The hateful rhetoric of the election, combined with fears about what could happen during Trump’s second term, is also taking a toll on the mental health of many trans Americans.
“Witnessing the backswing of this pendulum has been absolutely soul-crushing,” said Jessica McHegg, a trans woman in Seattle.
McHegg came about eight years ago, in her fifties.
“I thought I was too old, and that there was too much water under the bridge,” she said. “I was a little bit worried about my job. I was worried about my marriage. I was worried about a lot of different things. But, I reached a point where it was just like, ‘I can’t live this fake life anymore.’”
And Seattle, McHegg said, was a “pretty great place to come out.” People were generally very accepting. But now, she is worried for her future, and especially for that of one of her children, who is also trans.
“When you’re a parent that has a transgender child, and then you face the data about suicide, and self-harm, and all these different things, and all of a sudden your kid is in that category, you do not want your child to suffer that,” she said.
“Puberty was devastating to me,” McHegg added. “When we talk about suicidal ideation, and depression, and self-harm, I know exactly what that is. My teenage years were really miserable.”
McHegg stressed that she is in a very privileged position relative to most trans people in the U.S. In addition to living in a supportive city within a supportive state, her wife is Canadian, meaning she and the rest of her family could consider a move out of the country if needed.
But leaving the U.S. would be a last resort.
“I’m determined to fight this one out,” she said. “I’ve been writing email messages to politicians to try to get them to recognize that they need to support us. I’ve donated all the money I can, and continue to donate to organizations like the ACLU and Gender Justice League, but it just feels like a black hole.”
What trans people can do to prepare
Many experts are urging trans people to initiate the process of updating their U.S. passports while current rules—allowing people to change the gender marker on their passport whether or not it matches the gender marker on their proof of citizenship, and without medical documentation—are still in place.

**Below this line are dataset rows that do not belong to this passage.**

(** *** What a constructor that returns has built *)

Lemma init_spawn_post w :
  match init_spawn E title ds9args w with
  | Done (Returns _) w1 =>
      hub_file (self w1) <> None /\ process (self w1) <> None /\
      samp (self w1) <> None
  | _ => True
  end.
Proof.
  unfold init_spawn, debug_print, print, putenv, read_environ, modify_self,
    getitem, invoke, bind, ask, read_self, ret, raise.
  repeat (cbn -[py dec_Z samp_hub_file ds9_command dict_set dict_get];
          match goal with
          | |- context [oracle E (outcome ?A) ?h ?c] =>
              destruct (oracle E (outcome A) h c)
          | |- context [debug (self w)] => destruct (debug (self w))
          | |- context [dict_get ?d ?k] => destruct (dict_get d k)
          end);
    cbn -[py dec_Z samp_hub_file ds9_command dict_set dict_get];
    try exact I; repeat split; discriminate.
Qed.

Lemma init_spawn_attrs w tstart w1 :
  init_spawn E title ds9args w = Done (Returns tstart) w1 ->
  hub_file (self w1) <> None /\ process (self w1) <> None /\
  samp (self w1) <> None.
Proof. intros H. pose proof (init_spawn_post w) as P. now rewrite H in P. Qed.

Lemma wait_for_ds9_found n tstart : forall w w1,
  wait_for_ds9 E n title tstart timeout init_retry_time w = Done (Returns tt) w1 ->
  same_but_clientId (self w) (self w1) /\
  exists c_id, samp_clientId (self w1) = Some (Some c_id) /\ c_id <> [].
Proof.
  intros w w1 H. split.
  - eapply (preserves_wait_for_ds9 E same_but_clientId); eauto.
    + apply same_but_clientId_refl.
    + apply same_but_clientId_trans.
    + apply same_but_clientId_set.
  - revert w H. induction n as [|n IH]; intros w H; [discriminate|].
    rewrite wait_for_ds9_step in H.
    destruct (ds9_turn E title tstart timeout init_retry_time w)
      as [[[|]|e] w2|] eqn:Ht; try discriminate.
    + injection H as <-.
      destruct (ds9_turn_found E tstart timeout init_retry_time title w w2 Ht)
        as (c_id & w0 & w1' & _ & _ & _ & Hne & S2 & _).
      exists c_id. rewrite S2. auto.
    + eapply IH; eauto.
Qed.

Lemma start_watcher_post w :
  match start_watcher E poll_alive_time w with
  | Done (Returns _) w1 =>
      hub_file (self w1) = hub_file (self w) /\
      process (self w1) = process (self w) /\
      samp (self w1) = samp (self w) /\
      samp_clientId (self w1) = samp_clientId (self w) /\
      ((0 < poll_alive_time)%Z -> watcher (self w1) <> None)
  | _ => True
  end.
Proof.
  unfold start_watcher, modify_self, invoke, bind, ask, ret, raise.
  destruct (0 <? poll_alive_time)%Z eqn:Hp; cbn.
  - match goal with
    | |- context [oracle E (outcome unit) ?h ?c] =>
        destruct (oracle E (outcome unit) h c)
    end; cbn; [|exact I]. repeat split. discriminate.
  - repeat split. intros H. apply Z.ltb_ge in Hp. lia.
Qed.

(** A [try] block that runs to its end leaves every attribute assigned. *)
Lemma init_try_constructed wa w1 :
  init_try E fuel title timeout ds9args poll_alive_time init_retry_time wa
    = Done (Returns tt) w1 ->
  constructed poll_alive_time (self w1).
Proof.
  intros H. unfold init_try, bind in H.
  destruct (init_spawn E title ds9args wa) as [[tstart|e] ws|] eqn:Hs;
    try discriminate.
  destruct (wait_for_hub E fuel tstart timeout init_retry_time ws)
    as [[[]|e] wh|] eqn:Hh; try discriminate.
  destruct (wait_for_ds9 E fuel title tstart timeout init_retry_time wh)
    as [[[]|e] wd|] eqn:Hd; try discriminate.
  destruct (init_spawn_attrs wa tstart ws Hs) as (A1 & A2 & A3).
  assert (Sh : self ws = self wh).
  { eapply (preserves_wait_for_hub E eq); eauto.
    intros a b c -> ->. reflexivity. }
  destruct (wait_for_ds9_found fuel tstart wh wd Hd)
    as ((_ & _ & _ & _ & _ & B1 & B2 & B3 & _) & c_id & C1 & C2).
  pose proof (start_watcher_post wd) as P. rewrite H in P.
  destruct P as (P1 & P2 & P3 & P4 & P5).
  unfold constructed. rewrite P1, P2, P3, P4, B1, B2, B3, <- Sh.
  repeat split; auto. exists c_id. auto.
Qed.

End Construction.

(* ===================================================================== *)
(** ** Discovery of ds9 on the hub *)
(* ===================================================================== *)

Section Scan.

Variable E : setting.
Variable title : list N.
Variable client : N.
Variable name_of : list N -> value.

Let matches : list N -> bool := named_title title name_of.

Let named (c_id : list N) : Prop :=
  metadata_name E client c_id (Some (name_of c_id)).

(** The scan asks for the metadata of the listed clients one by one and
    stops at the first whose name is [title]. *)
Lemma scan_clients_calls ids : forall w,
  samp (self w) = Some client ->
  (forall c_id, In c_id ids -> named c_id) ->
  exists w1,
    scan_clients E title ids w = Done (Returns (find matches ids)) w1 /\
    self w1 = self w /\
    calls (history w1) = calls (history w) ++
      map (fun c_id => Call (GetMetadata client c_id)) (scanned matches ids).
Proof.
  induction ids as [|c_id ids IH]; intros w Hs Hm.
  - exists w. cbn. rewrite app_nil_r. auto.
  - destruct (Hm c_id (or_introl eq_refl) (history w)) as (meta & Ho & Hd).
    assert (Hrest : forall c, In c ids -> named c)
      by (intros c Hc; apply Hm; right; exact Hc).
    cbn [scan_clients find scanned].
    unfold getattr, invoke, getitem, bind, ask, read_self, ret, raise, print.
    destruct (debug (self w)) eqn:Hdb; run;
      (destruct (matches c_id) eqn:Hv; unfold matches, named_title in Hv; run;
       [ eexists; split; [reflexivity|]; split; [reflexivity|];
         cbn [history log]; rewrite calls_app; reflexivity
       | match goal with
         | |- context [scan_clients E title ids ?W] =>
             destruct (IH W Hs Hrest) as (w1 & R & S1 & H1);
             exists w1; split; [exact R|]; split; [exact S1|];
             rewrite H1; cbn [history log]; rewrite calls_app, <- app_assoc;
             reflexivity
         end ]).
Qed.

(** A listed client without a [samp.name], met before any client named
    [title], ends the scan with a [KeyError]. *)
Lemma scan_clients_nameless pre c_id rest : forall w,
  samp (self w) = Some client ->
  (forall c, In c pre -> named c /\ matches c = false) ->
  metadata_name E client c_id None ->
  exists w1,
    scan_clients E title (pre ++ c_id :: rest) w
      = Done (Raises (KeyError (py "samp.name"))) w1 /\
    self w1 = self w.
Proof.
  induction pre as [|c pre IH]; intros w Hs Hp Hn.
  - destruct (Hn (history w)) as (meta & Ho & Hd).
    cbn [app scan_clients].
    unfold getattr, invoke, getitem, bind, ask, read_self, ret, raise, print.
    destruct (debug (self w)) eqn:Hdb; run; eexists; split; reflexivity.
  - destruct (Hp c (or_introl eq_refl)) as (Hc & Hv).
    destruct (Hc (history w)) as (meta & Ho & Hd).
    unfold matches, named_title in Hv.
    assert (Hrest : forall c', In c' pre -> named c' /\ matches c' = false)
      by (intros c' Hc'; apply Hp; right; exact Hc').
    cbn [app scan_clients].
    unfold getattr, invoke, getitem, bind, ask, read_self, ret, raise, print.
    destruct (debug (self w)) eqn:Hdb; run;
      match goal with
      | |- context [scan_clients E title _ ?W] =>
          destruct (IH W Hs Hrest Hn) as (w1 & R & S1);
          exists w1; split; [exact R | exact S1]
      end.
Qed.

End Scan.

Lemma find_scanned {A} (p : A -> bool) (l : list A) x :
  find p l = Some x ->
  exists pre post,
    l = pre ++ x :: post /\ p x = true /\
    (forall y, In y pre -> p y = false).
Proof.
  induction l as [|a l IH]; cbn [find]; [discriminate|].
  destruct (p a) eqn:Ea.
  - intros H. injection H as <-. exists [], l. repeat split; auto.
    intros y [].
  - intros H. destruct (IH H) as (pre & post & -> & Hx & Hp).
    exists (a :: pre), post. repeat split; auto.
    intros y [<-|Hy]; auto.
Qed.

Lemma scanned_split p pre x post :
  p x = true -> (forall y, In y pre -> p y = false) ->
  scanned p (pre ++ x :: post) = pre ++ [x].
Proof.
  intros Hx. induction pre as [|a pre IH]; intros Hp; cbn [app scanned].
  - now rewrite Hx.
  - rewrite (Hp a (or_introl eq_refl)), IH; auto.
    intros y Hy. apply Hp. now right.
Qed.

Lemma named_title_true title name_of c_id :
  named_title title name_of c_id = true <-> name_of c_id = VStr title.
Proof. apply value_eq_str_spec. Qed.

Lemma named_title_false title name_of c_id :
  named_title title name_of c_id = false <-> name_of c_id <> VStr title.
Proof.
  rewrite <- named_title_true.
  destruct (named_title title name_of c_id); split; congruence.
Qed.

(** Lines 132-138: with a hub that lists [clients] and tells the name of
    each, a discovery pass returns the first listed client whose
    [samp.name] is exactly [title], having asked for the metadata of the
    clients up to that one and of no later one; it returns [None] when no
    listed client has that name.  The object is left as it is. *)
Theorem discovery_first_match (E : setting) (title : list N) (w : world)
    (client : N) (clients : list (list N * value))
    (name_of : list N -> value) :
  samp (self w) = Some client ->
  oracle E _ (history w) (GetSubscribedClients client (py "ds9.set"))
    = Returns clients ->
  (forall c_id, In c_id (map fst clients) ->
     metadata_name E client c_id (Some (name_of c_id))) ->
  exists w1,
    get_samp_clientId E title w
      = Done (Returns (find (named_title title name_of) (map fst clients))) w1 /\
    self w1 = self w /\
    calls (history w1) = calls (history w) ++
      Call (GetSubscribedClients client (py "ds9.set")) ::
      map (fun c_id => Call (GetMetadata client c_id))
          (scanned (named_title title name_of) (map fst clients)) /\
    (forall c_id,
       find (named_title title name_of) (map fst clients) = Some c_id ->
       exists pre post,
         map fst clients = pre ++ c_id :: post /\
         name_of c_id = VStr title /\
         (forall c, In c pre -> name_of c <> VStr title) /\
         scanned (named_title title name_of) (map fst clients) = pre ++ [c_id]) /\
    (find (named_title title name_of) (map fst clients) = None ->
     forall c, In c (map fst clients) -> name_of c <> VStr title).
Proof.
  intros Hs Ho Hm.
  destruct (scan_clients_calls E title client name_of (map fst clients)
              (log (Ev (GetSubscribedClients client (py "ds9.set"))
                       (Returns clients)) w) Hs Hm)
    as (w1 & R & S1 & H1).
  exists w1. split; [|split; [exact S1|split; [|split]]].
  - unfold get_samp_clientId, getattr, invoke, bind at 1, bind at 1,
      bind at 1, bind at 1, ask, read_self, ret.
    rewrite Hs. cbv beta iota. rewrite Ho. cbv beta iota. exact R.
  - rewrite H1. cbn [history log]. rewrite calls_app, <- app_assoc.
    reflexivity.
  - intros c_id Hf.
    destruct (find_scanned _ _ _ Hf) as (pre & post & El & Hx & Hp).
    exists pre, post. split; [exact El|].
    split; [now apply named_title_true|]. split.
    + intros c Hc. apply named_title_false. now apply Hp.
    + rewrite El. now apply scanned_split.
  - intros Hf c Hc. apply named_title_false.
    exact (find_none _ _ Hf c Hc).
Qed.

“Make sure you’re very well-connected to your community and know the resources within your community,” Johnson-Weaver added. “You may also want to have that sort of worst-comes-to-worst plan. If you’re in a state where things could really turn bad in terms of having access to care, how can you get your medication?”
In that vein, Williams is working to hold a series of summits on the state of trans health care, and is looking for ways to encourage those in more protective states to support those in states that have already placed restrictions on gender-affirming care, or may do so in the near future.

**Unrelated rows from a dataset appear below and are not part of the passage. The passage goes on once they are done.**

Definition isColorInRangeOptimized (pixelRgb startRgb endRgb startToEnd : color)
    (startToEndLengthSquared : number) (isSameColor : bool) (tolerance : number) : bool :=
  if isSameColor then
    let distance :=
      Math_sqrt (pow2 (pixelRgb.(r) - startRgb.(r)) +
                 pow2 (pixelRgb.(g) - startRgb.(g)) +
                 pow2 (pixelRgb.(b) - startRgb.(b)))%float in
    (distance <=? tolerance)%float
  else
    let pixelToStart :=
      mk_color (pixelRgb.(r) - startRgb.(r))%float
               (pixelRgb.(g) - startRgb.(g))%float
               (pixelRgb.(b) - startRgb.(b))%float in
    let dotProduct :=
      (pixelToStart.(r) * startToEnd.(r) + pixelToStart.(g) * startToEnd.(g) +
       pixelToStart.(b) * startToEnd.(b))%float in
    let projectionRatio := (dotProduct / startToEndLengthSquared)%float in
    if (0 <=? projectionRatio)%float && (projectionRatio <=? 1)%float then
      let projectedPoint :=
        mk_color (startRgb.(r) + projectionRatio * startToEnd.(r))%float
                 (startRgb.(g) + projectionRatio * startToEnd.(g))%float
                 (startRgb.(b) + projectionRatio * startToEnd.(b))%float in
      let distance :=
        Math_sqrt (pow2 (pixelRgb.(r) - projectedPoint.(r)) +
                   pow2 (pixelRgb.(g) - projectedPoint.(g)) +
                   pow2 (pixelRgb.(b) - projectedPoint.(b)))%float in
      let rangeLength := Math_sqrt startToEndLengthSquared in
      let dynamicTolerance :=
        Math_max (tolerance * 0.5)%float
                 (Math_min (tolerance * 1.5)%float (rangeLength * 0.2)%float) in
      (distance <=? dynamicTolerance)%float
    else false.

(** The values [findColorsInRange] computes once per call and passes to
    every test of a pixel. *)
Definition startToEnd_of (startRgb endRgb : color) : color :=
  mk_color (endRgb.(r) - startRgb.(r))%float
           (endRgb.(g) - startRgb.(g))%float
           (endRgb.(b) - startRgb.(b))%float.

Definition lengthSquared (v : color) : number :=
  (v.(r) * v.(r) + v.(g) * v.(g) + v.(b) * v.(b))%float.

“What does that look like, to extend our resources to communities and trans folks across the nation that don’t have this privilege, who can’t afford to move to ‘safety’ states?” Williams said.
Beal added that staying connected to your local community is helpful not only in terms of accessing resources, but also to fight what is likely to be a further onslaught of state-level attempts to ban care.
“We’re a marginalized community, and we have to guard our energy and take care of ourselves,” Beal said. “But Audre Lorde’s definition of self-care involves radical community care as well as radical individual self-care. And one of the big things we can do is be involved in local-level politics, because local-level politics filter up, and they can have such a huge impact on individual safety within our own communities.”